WHAT YOU HAVE TO DO — Using the data that follows, return exactly the lines from the one that contains "Proof. destruct (Qlt_le_dec x" through the one that contains "Definition inBucketCount (b", ends included.

--- SUPPLIED MATERIAL ---

Definition bucketCount (b : Bucket) (ranges : Ranges) : nat :=
  match b with
  | Exact => exact ranges
  | High => high ranges
  | Medium => medium ranges
  | Low => low ranges
  | NoSimilarity => none ranges
  end.

#[global] Instance Qle_decision (x y : Q) : Decision (x <= y)%Q.
Proof. destruct (Qlt_le_dec y x); [right; by apply Qlt_not_le|by left]. Defined.

#[global] Instance Qlt_decision (x y : Q) : Decision (x < y)%Q.
Proof. destruct (Qlt_le_dec x y); [by left|right; by apply Qle_not_lt]. Defined.

#[global] Instance Qeq_decision (x y : Q) : Decision (x == y)%Q.
Proof. apply Qeq_dec. Defined.

#[global] Instance inBucket_decision (b : Bucket) (x : Q) : Decision (inBucket b x).
Proof. destruct b; simpl; apply _. Defined.

(** The number of records whose similarity lies in the range of [b]. *)
Definition inBucketCount (b : Bucket) (matchData : list LineMatch) : nat :=
  length (filter (λ d, inBucket b (similarity d)) matchData).

(** ** The state of the comparison of one line *)

(** [(maxSimilarity, hasMatch)] after the lines [done] of the other
    submission were compared with [trimmed1]. *)
Definition compared (trimmed1 : jsstring) (done : list jsstring)
    (st : Q * bool) : Prop :=
  (0 <= st.1)%Q ∧
  (∀ line2 q, line2 ∈ done → trim line2 ≠ [] →
     calculateLineSimilarity trimmed1 (trim line2) = Some q → (q <= st.1)%Q) ∧
  ((∃ line2 q, line2 ∈ done ∧ trim line2 ≠ [] ∧
      calculateLineSimilarity trimmed1 (trim line2) = Some q ∧ (q == st.1)%Q) ∨
   ((∀ line2, line2 ∈ done → trim line2 = []) ∧ (st.1 == 0)%Q)) ∧
  (st.2 = true ↔
     ∃ line2 q, line2 ∈ done ∧ trim line2 ≠ [] ∧
       calculateLineSimilarity trimmed1 (trim line2) = Some q ∧ (0.8 <= q)%Q).
(** ** Subtitle and group key *)

(** X26. An entry is grouped under the text that its subtitle shows: for a
    property other than [file.folder] whose accessor returns an object or a
    string with a usable text (not empty, not "null", not "undefined"), the
    subtitle of the entry is its group key, the text with its wikilinks
    stripped.  A boolean is the exception: the subtitle of [true] is "true",
    its group key "True". *)
Theorem subtitle_is_group_key (app : App) (entry : BasesEntry)
    (propertyId : string) (value : JsValue)
    (Hfolder : propertyId ≠ "file.folder")
    (Hvalue : getValue entry propertyId = Returns value)
    (Htype : typeof value = TypeObject ∨ typeof value = TypeString)
    (Hnull : nullish value = false)
    (Husable : ¬ unusable (to_string value)) :
  getSubtitleText app entry propertyId
  = Some (getPropertyValueAsString app entry propertyId)
  ∧ getPropertyValueAsString app entry propertyId
    = stripWikilinks (to_string value)
  ∧ (let flag := Sample.entry (Returns (VBool true)) in
     getSubtitleText app flag "note.done" = Some "true"
     ∧ getPropertyValueAsString app flag "note.done" = "True").
Proof.
  assert (Hstr : to_string value ≠ "" ∧ to_string value ≠ "null"
                 ∧ to_string value ≠ "undefined").
  { unfold unusable in Husable. naive_solver. }
  destruct Hstr as (Hempty & Hnulltext & Hundefined).
  assert (Htruthy : truthy value = true).
  { destruct value as [| |s| | | |]; try done; [|by destruct Htype..].
    by apply truthy_string_spec. }
  assert (Hkey : getPropertyValueAsString app entry propertyId
                 = stripWikilinks (to_string value)).
  { unfold getPropertyValueAsString, groupValueFromBases.
    rewrite Hvalue, Htruthy.
    destruct Htype as [Hobject|Hstring].
    - rewrite valueToGroupString_object by done. simpl.
      rewrite (proj2 (truthy_string_spec _)) by done.
      by rewrite !bool_decide_eq_false_2 by done.
    - destruct value as [| |s| | | |]; try done. simpl in *.
      unfold Js.or_else.
      rewrite (proj2 (truthy_string_spec (stripWikilinks s))); [done|].
      by apply stripWikilinks_nonempty. }
  split_and!; [|done|done].
  rewrite Hkey. unfold getSubtitleText, SUBTITLE_PARENT_FOLDER.
  rewrite bool_decide_eq_false_2 by done. simpl.
  unfold subtitleFromBases. rewrite Hvalue, Htruthy.
  rewrite (proj2 (truthy_string_spec _)) by done.
  by rewrite !bool_decide_eq_false_2 by done.
Qed.

(** A status that links to a note. *)
Lemma subtitle_is_group_key_witness :
  getSubtitleText (Sample.host [] [])
    (Sample.entry (Returns (VObject "[[Status/Done|done]]"))) "note.status"
  = Some "done"
  ∧ getPropertyValueAsString (Sample.host [] [])
      (Sample.entry (Returns (VObject "[[Status/Done|done]]"))) "note.status"
    = "done".
Proof.
  assert (Hfolder : "note.status" ≠ "file.folder") by discriminate.
  assert (Husable : ¬ unusable (to_string (VObject "[[Status/Done|done]]"))).
  { by intros [?|[?|?]]. }
  destruct (subtitle_is_group_key (Sample.host [] [])
              (Sample.entry (Returns (VObject "[[Status/Done|done]]")))
              "note.status" (VObject "[[Status/Done|done]]")
              Hfolder eq_refl (or_introl eq_refl) eq_refl Husable)
    as (Hsubtitle & Hkey & _).
  split; [|by rewrite Hkey].
  by rewrite Hsubtitle, Hkey.
Defined.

---

REPLY —
Proof. destruct (Qlt_le_dec x y); [by left|right; by apply Qle_not_lt]. Defined.

#[global] Instance Qeq_decision (x y : Q) : Decision (x == y)%Q.
Proof. apply Qeq_dec. Defined.

#[global] Instance inBucket_decision (b : Bucket) (x : Q) : Decision (inBucket b x).
Proof. destruct b; simpl; apply _. Defined.

(** The number of records whose similarity lies in the range of [b]. *)
Definition inBucketCount (b : Bucket) (matchData : list LineMatch) : nat :=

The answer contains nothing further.